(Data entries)
(** Every node after the range was flagged. *)
Lemma begin_nodes p start count q ns : Fresh p q -> pass_range p start count ->
  (forall k, ns !!z k = if bool_decide (start <= k < start + count)
     then NodeStateFlagQueued <$> (q_NodeState q !!z k) else q_NodeState q !!z k) ->
  forall i s st, begin_sg p !!z i = Some s -> ns !!z i = Some st ->
  flags_ok s (ns_Flags st) /\ prog_ok cfg mm (begin_sg p) no_pend i s (ns_Progress st) /\ result_ok s (ns_BuildResult st).
Proof.
  intros F (_ & _ & _ & Hr) Hns i s st Hs. rewrite Hns. destruct (begin_lookup p i s Hs) as (nd & Hnd & Hcase).
  pose proof (Hr i nd Hnd) as Hri. case_bool_decide as Eb.
  - destruct (q_NodeState q !!z i) as [st0|] eqn:E0; [|done]. intros [= <-].
    destruct Hcase as [[ -> ?]|[[ -> ?]|[ -> ?]]]; try (exfalso; lia).
    destruct (fr_next _ _ F _ _ _ E0 Hnd) as [Hp Hf]; [lia|]. cbn. by rewrite Hf.
  - intros Hst. destruct Hcase as [[ -> ?]|[[ -> ?]|[ -> ?]]]; try (exfalso; lia).
    + destruct (fr_past _ _ F _ _ _ Hst Hnd) as [Hp Hf]; done.
    + destruct (fr_next _ _ F _ _ _ Hst Hnd) as [Hp Hf]; [lia|]. done.
Qed.

(** [BuildQueueBuildNodeRange] up to its loop establishes the invariant. *)
Lemma begin_inv p start count q : Fresh p q -> pass_range p start count ->
  exists q', BuildNodeRange_begin q start count p = OK q' /\ Inv cfg mm (begin_sg p) q' None no_pend /\
  q_PendingNodeCount q' = count /\ q_FailedNodeCount q' = 0 /\ q_CurrentPassIndex q' = p /\
  q_QuitSignalled q' = q_QuitSignalled q /\ contents q' = seqZ start count.
Proof.
  intros F HR. pose proof HR as (H0 & H1 & H2 & Hr). pose proof (so_len _ _ SO) as Hml.
  destruct (fr_cap _ _ F) as [[kc [Hkc Hcap]] Hmax].
  assert (Hlm : zlen (q_NodeState q) = zlen mm) by (rewrite <- (fr_mm _ _ F), length_map; done).
  unfold BuildNodeRange_begin, check. rewrite (fr_cfg _ _ F), (proj2 (Z.leb_le _ _)) by lia. cbn [mbind res_bind].
  destruct (fill_range_spec start 0 (Z.to_nat count) (with_pass p (q_QuitSignalled q) q)) as (ns & r & -> & Hln & Hlr & Hns & Hrr).
  - intros j Hj. destruct (mm_ndata (start + j)) as [nd Hnd]; [lia|].
    destruct (zlookup_is_Some (q_NodeState q) (start + j)) as [st Hst]; [lia|]. exists st. split; [done|].
    apply (fr_next _ _ F _ _ _ Hst Hnd). apply Z.eq_le_incl. symmetry. apply (Hr _ _ Hnd). lia.
  - done.
  - cbn. rewrite (fr_ring _ _ F). lia.
  - cbn [mbind res_bind]. eexists. split; [done|].
    set (q' := log_wake _ _). change (q_NodeState (with_pass p _ q)) with (q_NodeState q) in *.
    change (q_Queue (with_pass p _ q)) with (q_Queue q) in *. rewrite Z.add_0_r in Hns. rewrite Z2Nat.id in * by done.
    assert (Rok : ring_ok q').
    { split; [eauto|]. cbn. rewrite Hlr, (fr_ring _ _ F). split; [done|]. lia. }
    assert (Ha : AvailableNodeCount q' = count).
    { rewrite avail_mod by done. cbn. rewrite Z.sub_0_r. apply Z.mod_small. lia. }
    assert (Hc : contents q' = seqZ start count).
    { unfold contents. rewrite Ha. 
      replace (seqZ start count) with (Z.add start <$> seqZ 0 count) by (by rewrite fmap_add_seqZ, Z.add_0_r).
      apply map_ext_in. intros k Hk%list_elem_of_In. apply elem_of_seqZ in Hk. unfold ring_at. cbn.
      rewrite Z.mod_small by lia. rewrite Hrr, bool_decide_true by lia. done. }
    split; [|done]. split.
    + apply F.
    + cbn. rewrite <- (fr_mm _ _ F). apply list_eq. intros k. change (map ns_MmapData ?l) with (ns_MmapData <$> l).
      rewrite !list_lookup_fmap, <- !zlookup_nat, Hns. case_bool_decide; [|done]. by destruct (q_NodeState q !!z _).
    + unfold begin_sg. rewrite length_map. cbn. rewrite Hln. lia.
    + intros i s st Hs Hst. by apply (begin_nodes p start count q ns F HR Hns i s st).
    + intros i s st Hs Hst. by apply (begin_nodes p start count q ns F HR Hns i s st).
    + intros i s st Hs Hst. by apply (begin_nodes p start count q ns F HR Hns i s st).
    + intros i s nd Hs Hnd. destruct (begin_lookup p i s Hs) as (nd' & Hnd' & Hcase). simplify_eq.
      destruct Hcase as [[ -> ?]|[[ -> ?]|[ -> ?]]]; done.
    + done.
    + done.
    + rewrite Hc. by apply begin_ring.
    + apply F.
    + cbn. rewrite (proj2 (fr_wait _ _ F)). lia.
    + unfold parked. cbn. rewrite (proj2 (fr_wait _ _ F)). split; [apply NoDup_nil_2|].
      intros j. split; [by intros ?%elem_of_nil|]. intros (s & Hs & Hw).
      by destruct (begin_lookup p j s Hs) as (nd & _ & [[ -> _]|[[ -> _]|[ -> _]]]).
    + intros i. split; [|done]. intros Hs. by destruct (begin_lookup p i _ Hs) as (nd & _ & [[? _]|[[? _]|[? _]]]).
    + cbn. by rewrite (begin_pending p start count).
    + cbn. by rewrite begin_cnt_zero.
    + cbn. rewrite (fr_running _ _ F). by rewrite begin_cnt_zero.
    + cbn. rewrite (fr_running _ _ F). pose proof (so_maxexp _ _ SO). lia.
    + cbn. rewrite (proj2 (fr_wait _ _ F)). lia.
Qed.
(** A lookup does not look at the payloads. *)
Lemma lookup_loop_payload ci slots size i s v : slots !!z i = Some s -> forall fuel hash string j,
  lookup_loop fuel ci (zinsert i (mkSlot (sl_Hash s) (sl_String s) v) slots) size hash string j = lookup_loop fuel ci slots size hash string j.
Proof.
  intros Hs fuel hash string. pose proof (zlookup_lt _ _ _ Hs). induction fuel as [|fuel IH]; intros j; cbn [lookup_loop]; [done|].
  rewrite zlookup_insert. case_bool_decide as Hd; [destruct Hd as [-> _]; rewrite Hs|];
    [cbn [of_opt mbind res_bind sl_Hash sl_String]|destruct (slots !!z j); [|done]; cbn [of_opt mbind res_bind]]; by rewrite IH.
Qed.

(** An update changes what lookups of its record answer and nothing else. *)
Lemma update_lookups ci t hash string f t' r : HashTableUpdate ci t hash string f = OK (t', r) ->
  HashTableLookup ci t' hash string = OK (f <$> r) /\
  forall h q, HashTableLookup ci t' h q = HashTableLookup ci t h q \/ exists v, r = Some v /\ HashTableLookup ci t' h q = OK (Some (f v)).
Proof.
  unfold HashTableUpdate. destruct (HashTableBaseLookup ci t hash string) as [i|] eqn:Ei; cbn [mbind res_bind]; [|done].
  destruct (Z.eqb_spec (-1) i) as [E1|E1].
  { intros [= <- <-]. split; [|by left]. unfold HashTableLookup. rewrite Ei. cbn [mbind res_bind]. by rewrite (proj2 (Z.eqb_eq (-1) i)). }
  destruct (ht_Slots t !!z i) as [s|] eqn:Hs; cbn [of_opt mbind res_bind]; [|done]. pose proof (zlookup_lt _ _ _ Hs).
  rewrite zwrite_ok by done. cbn [mbind res_bind]. intros [= <- <-]. set (t' := mkTable _ _ _ _).
  assert (Hsame : forall h q, HashTableBaseLookup ci t' h q = HashTableBaseLookup ci t h q).
  { intros h q. unfold HashTableBaseLookup. cbn [t' ht_TableSize ht_Slots]. case_match; [done|]. by apply lookup_loop_payload. }
  unfold HashTableLookup. split.
  - rewrite Hsame, Ei. cbn [mbind res_bind]. rewrite (proj2 (Z.eqb_neq (-1) i)) by done. cbn [t' ht_Slots]. by rewrite zlookup_insert_eq.
  - intros h q. rewrite Hsame. destruct (HashTableBaseLookup ci t h q) as [j|]; cbn [mbind res_bind]; [|by left].
    destruct (-1 =? j); [by left|]. cbn [t' ht_Slots]. rewrite zlookup_insert. case_bool_decide; [|by left]. right. eexists. done.
Qed.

**Task brief**
All that is wanted is a faithful reproduction of the line above with "F). by rewrite begin_cnt_zero.", the line with "(** A lookup", and every line in between.

**Output below**
    + cbn. rewrite (fr_running _ _ F). by rewrite begin_cnt_zero.
    + cbn. rewrite (fr_running _ _ F). pose proof (so_maxexp _ _ SO). lia.
    + cbn. rewrite (proj2 (fr_wait _ _ F)). lia.
Qed.
(** A lookup does not look at the payloads. *)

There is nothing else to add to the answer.